There are a lot of areas of improvement that would benefit this race. Most of the hotels were pretty rough with the exception of one or two, and the hotel on the last night might be one of nastiest places I've ever stayed. We don't need anything fancy but I would think with 20+ rooms on a block rate at each stop we could find better accommodations.

RC needs to get in sync. Questions regarding scoring, redress, and other things seemed to all be answered off the cuff, and no one seemed to know who the right person was to answer. We got beached for 3 hours during a big lightning storm and have video of lightning hitting so close that Jacob felt the shock go up his arm (the same strike that sent the Dutch running and consequently their boat sailing off). Out of curiosity we asked about redress and two days later found out that RC took Tavernier's time (who was towed in with a broken mast), added two hours onto it, and then used that as our time.

Two days later another F18 beached for an hour because a storm brought some big winds. For them RC subtracted the time they said they were beached for from their elapsed time. Redress is a difficult subject in these types of races and I think an electrical storm is different than a windy storm, but either way, if you're going to give it then you should at least have some consistency instead of making stuff up as you go.

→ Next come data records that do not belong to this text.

(** C8.  With models whose [predict] leaves the world as it found it,
    two requests with the same input, one after the other, give the same
    outcome. *)
Theorem C8_same_input_same_output models input st :
  (∀ risk m, (risk, m) ∈ models → unchanged_by_predict m) →
  (predict_risks models input (predict_risks models input st).2).1
  = (predict_risks models input st).1.
Proof.
  intros Hall. apply ext_only_predict_risks.
  now apply keeps_ext_predict_risks.
Qed.

End RequestProperties.

(** * The claims at sample models *)

(** C6 at a model that predicts 142.7, and at one that predicts -15. *)
Lemma C6_witness :
  (score_model (py := Samples.cpython) (mem := Samples.roomy)
     "phishing_risk" (Samples.constant (PyFloat 142.7)) [1; 2; 3; 4; 5]%float
     (Samples.start ())).1 = inr 100%float
  ∧ (score_model (py := Samples.cpython) (mem := Samples.roomy)
       "phishing_risk" (Samples.constant (PyInt (-15))) [1; 2; 3; 4; 5]%float
     (Samples.start ())).1 = inr 0%float.
Proof.
  split.
  - pose proof (@C6_recorded_score_is_clamped unit Samples.cpython Samples.roomy
      "phishing_risk" (Samples.constant (PyFloat 142.7)) [1; 2; 3; 4; 5]%float
      (Samples.start ()) [1; 2; 3; 4; 5]%float (PyFloat 142.7) _ 142.7%float [] ∅
      eq_refl eq_refl eq_refl) as (Hs & _ & _ & Hhi & _).
    rewrite Hs, (Hhi eq_refl). reflexivity.
  - pose proof (@C6_recorded_score_is_clamped unit Samples.cpython Samples.roomy
      "phishing_risk" (Samples.constant (PyInt (-15))) [1; 2; 3; 4; 5]%float
      (Samples.start ()) [1; 2; 3; 4; 5]%float (PyInt (-15)) _ (-15)%float [] ∅
      eq_refl eq_refl eq_refl) as (Hs & _ & Hlo & _).
    rewrite Hs, (Hlo eq_refl). reflexivity.
Defined.
(** A registration whose checks pass and whose identifier is free goes in. *)
Lemma register_ok
    (matches : string -> bool) (validate_type : string -> pyvalue -> outcome unit)
    (k : Kind) (t : PyType) (v : string) (reg : Registry)
    (catalog : Catalog) (types : Namespace) :
  gate matches validate_type k t (PyStr v) = Ok (PyStr v) ->
  reg !! v = Some catalog -> catalog !! namespace_key k = Some types ->
  types !! _type t = None ->
  register matches validate_type k t (PyStr v) reg
  = (Ok tt, registered k v t reg).
Proof.
  intros Hg Hv Hk Hfree. rewrite register_phases, Hg, store_run, Hv, Hk, Hfree.
  reflexivity.
Qed.

(** A registration whose checks raise stops there. *)
Lemma register_gate_raise
    (matches : string -> bool) (validate_type : string -> pyvalue -> outcome unit)
    (k : Kind) (t : PyType) (version : pyvalue) (reg : Registry)
    (e : Exception) :
  gate matches validate_type k t version = Raise e ->
  register matches validate_type k t version reg = (Raise e, reg).
Proof. intros Hg. rewrite register_phases, Hg. reflexivity. Qed.

(** ** Claims about the registration operations *)

(** C1. With [None] as the version none of the three operations reaches the
    default: the parameter [version] hides the module of the same name, the
    attribute access is made on [None] and raises [AttributeError] (after the
    declaration check, for domain objects), and the registry is left alone. *)
Theorem none_version_raises_attribute_error
    (matches : string -> bool) (validate_type : string -> pyvalue -> outcome unit)
    (t : PyType) (reg : Registry) :
  _register_object matches t PyNone reg
  = (Raise (if is_DomainObject t
            then AttributeError PyNone "DEFAULT_VERSION"
            else ValueError (NotCustomObject (__name__ t))), reg)
  /\ _register_marking matches validate_type t PyNone reg
     = (Raise (AttributeError PyNone "DEFAULT_VERSION"), reg)
  /\ _register_observable matches t PyNone reg
     = (Raise (AttributeError PyNone "DEFAULT_VERSION"), reg).
Proof.
  split; [|split].
  - unfold _register_object, bind, when, getattr, raise, ret.
    destruct (is_DomainObject t); reflexivity.
  - reflexivity.
  - reflexivity.
Qed.
(** * System resource monitor: sampling, recording session and report statistics

    A shallow embedding of [monitor.py], [app.py] and of what
    [pdf_generator.py] computes: the statistics, the content of the report,
    the lines of a chart and the report font.

    Modelling conventions.
    - Python [int] counters are [Z]; Python [float] values (clock readings,
      rates, percentages) are idealised as exact rationals [Q].  Properties
      are stated up to [==] on [Q].
    - A Python exception is an explicit [Raise e] result; true division
      raises [ZeroDivisionError] on a zero divisor.
    - [self] of [SystemMonitor] and the module-level globals of [app.py] are
      explicit states threaded through every call.
    - OS readings ([psutil], [GPUtil], [time.time()]) are inputs of the
      functions that perform them. *)

From Stdlib Require Import ZArith QArith Qround Qabs Lqa Lia Bool List String.
Import ListNotations.

Local Open Scope Z_scope.
Local Open Scope Q_scope.

(** ** Python results *)

Inductive exn : Type :=
| ZeroDivisionError
| ProviderError (msg : string).

Inductive result (A : Type) : Type :=
| Ok (a : A)
| Raise (e : exn).
Arguments Ok {A} a.
Arguments Raise {A} e.

(** ** Python arithmetic on idealised floats *)

Module Py.

(** [a / b] on numbers. *)
Definition truediv (a b : Q) : result Q :=
  if Qeq_bool b 0 then Raise ZeroDivisionError else Ok (a / b).

(** Nearest integer, ties to the even neighbour. *)
Definition round_half_even (x : Q) : Z :=
  let n := Qnum x in
  let d := Zpos (Qden x) in
  let f := (n / d)%Z in
  let r := (n mod d)%Z in
  match (2 * r ?= d)%Z with
  | Lt => f
  | Gt => (f + 1)%Z
  | Eq => if Z.even f then f else (f + 1)%Z
  end.

(** [round(x, ndigits)], on the exact value.  Python rounds the binary
    float it holds, which can differ from this only at a decimal tie. *)
Definition round (x : Q) (ndigits : nat) : Q :=
  let p := Pos.pow 10 (Pos.of_nat ndigits) in
  match ndigits with
  | O => inject_Z (round_half_even x)
  | S _ => Qmake (round_half_even (x * inject_Z (Zpos p))) p
  end.

(** [sum(l)], [min(l)], [max(l)] on a list of numbers; [min] and [max] are
    only called on non-empty lists and take the head as the start value. *)
Definition sum (l : list Q) : Q := fold_left Qplus l 0.

Definition min2 (a b : Q) : Q := if Qlt_le_dec b a then b else a.
Definition max2 (a b : Q) : Q := if Qlt_le_dec a b then b else a.

Definition min (d : Q) (l : list Q) : Q := fold_left min2 l d.
Definition max (d : Q) (l : list Q) : Q := fold_left max2 l d.

(** [v or 0] for an optional number: [None] and zero are falsy. *)
Definition or0 (v : option Q) : Q :=
  match v with
  | Some t => if Qeq_bool t 0 then 0 else t
  | None => 0
  end.

End Py.

(** ** [monitor.py] *)

Module psutil.

(** The named tuples returned by [disk_io_counters()] and
    [net_io_counters()], restricted to the fields the monitor reads. *)
Record sdiskio : Type := {
  read_bytes : Z;
  write_bytes : Z
}.

Record snetio : Type := {
  bytes_sent : Z;
  bytes_recv : Z;
  packets_sent : Z;
  packets_recv : Z
}.

End psutil.

Module Monitor.

(** The attributes of a [SystemMonitor] instance. *)
Record SystemMonitor : Type := {
  last_net_io : psutil.snetio;
  last_disk_io : psutil.sdiskio;
  last_time : Q
}.

(** [__init__]: the three attributes are read from the OS. *)
Definition init (net : psutil.snetio) (disk : psutil.sdiskio) (now : Q)
  : SystemMonitor :=
  {| last_net_io := net; last_disk_io := disk; last_time := now |}.

Record partition : Type := {
  mountpoint : string;
  part_percent : Q;
  total_gb : Q;
  used_gb : Q;
  free_gb : Q
}.

Record disk_io : Type := {
  io_read_bytes : Z;
  io_write_bytes : Z;
  read_speed : Q;
  write_speed : Q
}.

Record disk_info : Type := {
  partitions : list partition;
  io : disk_io
}.

Record interface : Type := {
  if_name : string;
  if_ip : option string;
  if_speed : Z;
  if_is_up : bool
}.

Record network_info : Type := {
  net_bytes_sent : Z;
  net_bytes_recv : Z;
  net_packets_sent : Z;
  net_packets_recv : Z;
  bytes_sent_speed : Q;
  bytes_recv_speed : Q;
  bytes_sent_speed_mb : Q;
  bytes_recv_speed_mb : Q;
  interfaces : list interface
}.

(** A method of [SystemMonitor]: it may update [self] and may raise. *)
Definition method (A : Type) : Type := SystemMonitor -> result A * SystemMonitor.

Definition ret {A} (a : A) : method A := fun self => (Ok a, self).

Definition bind {A B} (c : method A) (k : A -> method B) : method B :=
  fun self =>
    match c self with
    | (Ok a, self') => k a self'
    | (Raise e, self') => (Raise e, self')
    end.

Definition lift {A} (r : result A) : method A := fun self => (r, self).

Definition getattr {A} (f : SystemMonitor -> A) : method A :=
  fun self => (Ok (f self), self).

Definition set_last_disk_io (v : psutil.sdiskio) : method unit :=
  fun self =>
    (Ok tt, {| last_net_io := last_net_io self;
               last_disk_io := v;
               last_time := last_time self |}).

Definition set_last_net_io (v : psutil.snetio) : method unit :=
  fun self =>
    (Ok tt, {| last_net_io := v;
               last_disk_io := last_disk_io self;
               last_time := last_time self |}).

Definition set_last_time (v : Q) : method unit :=
  fun self =>
    (Ok tt, {| last_net_io := last_net_io self;
               last_disk_io := last_disk_io self;
               last_time := v |}).

Declare Scope method_scope.
Delimit Scope method_scope with method.
Notation "x <- c ;; k" := (bind c (fun x => k))
  (at level 61, c at next level, right associativity) : method_scope.
Notation "c ;;; k" := (bind c (fun _ => k))
  (at level 61, right associativity) : method_scope.
Local Open Scope method_scope.

Definition MB : Q := inject_Z (1024 ^ 2).
Definition KB : Q := inject_Z 1024.

(** The two speeds of one rate computation: [(cur - last) / time_diff] for
    each counter when [time_diff > 0], and [0] otherwise. *)
Definition speeds (time_diff : Q) (cur1 last1 cur2 last2 : Z) : result (Q * Q) :=
  if Qlt_le_dec 0 time_diff then
    match Py.truediv (inject_Z (cur1 - last1)) time_diff with
    | Raise e => Raise e
    | Ok s1 =>
        match Py.truediv (inject_Z (cur2 - last2)) time_diff with
        | Raise e => Raise e
        | Ok s2 => Ok (s1, s2)
        end
    end
  else Ok (0, 0).

(** [get_disk_info]: [parts] is the partition table already collected,
    [current_time] and [current_disk_io] the two OS readings. *)
Definition get_disk_info (parts : list partition) (current_time : Q)
    (current_disk_io : psutil.sdiskio) : method disk_info :=
  t0 <- getattr last_time ;;
  last <- getattr last_disk_io ;;
  let time_diff := current_time - t0 in
  sp <- lift (speeds time_diff
                (psutil.read_bytes current_disk_io) (psutil.read_bytes last)
                (psutil.write_bytes current_disk_io) (psutil.write_bytes last)) ;;
  let '(rs, ws) := sp in
  set_last_disk_io current_disk_io ;;;
  rrs <- lift (Py.truediv rs MB) ;;
  rws <- lift (Py.truediv ws MB) ;;
  ret {| partitions := parts;
         io := {| io_read_bytes := psutil.read_bytes current_disk_io;
                  io_write_bytes := psutil.write_bytes current_disk_io;
                  read_speed := Py.round rrs 2;
                  write_speed := Py.round rws 2 |} |}.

I also have a new-found interest for increased safety after this race. I'm not sure what the right solution is, but anything that is better than what we had would be great thing. We had three straight days where we sailed directly into some very nasty weather. Lightning, hail, 30-35knt winds with cloud rotation (we thought a tornado was forming on top of us). It wasn't just a one-off, rouge weather incident--it was three days in a row and there were more moments than I'm comfortable with where I thought we seriously might be in trouble. It made me wonder what happens if the next storm is even bigger. I would just like to see some way where RC can notify sailors to get to shore if they see a massive storm cell coming that is about to wipe everyone out. I remember coming into the beach Friday just after genuine survival mode and hail whipping me across the face for thirty minutes and Chuck jokingly saying "hehaheha just trying keep things interesting for ya!" The Florida 300 race nearly lost Chuck in that moment. The Dutch team also said that after some of the stuff that went down guys from the Netherlands would have been ready to kick Chuck's butt.

We're ready to go for next year, but after the car ride home there was a unanimous agreement that the race needs to focus on overall quality.


Last edited by BLR_0719; 05/25/16 08:13 PM.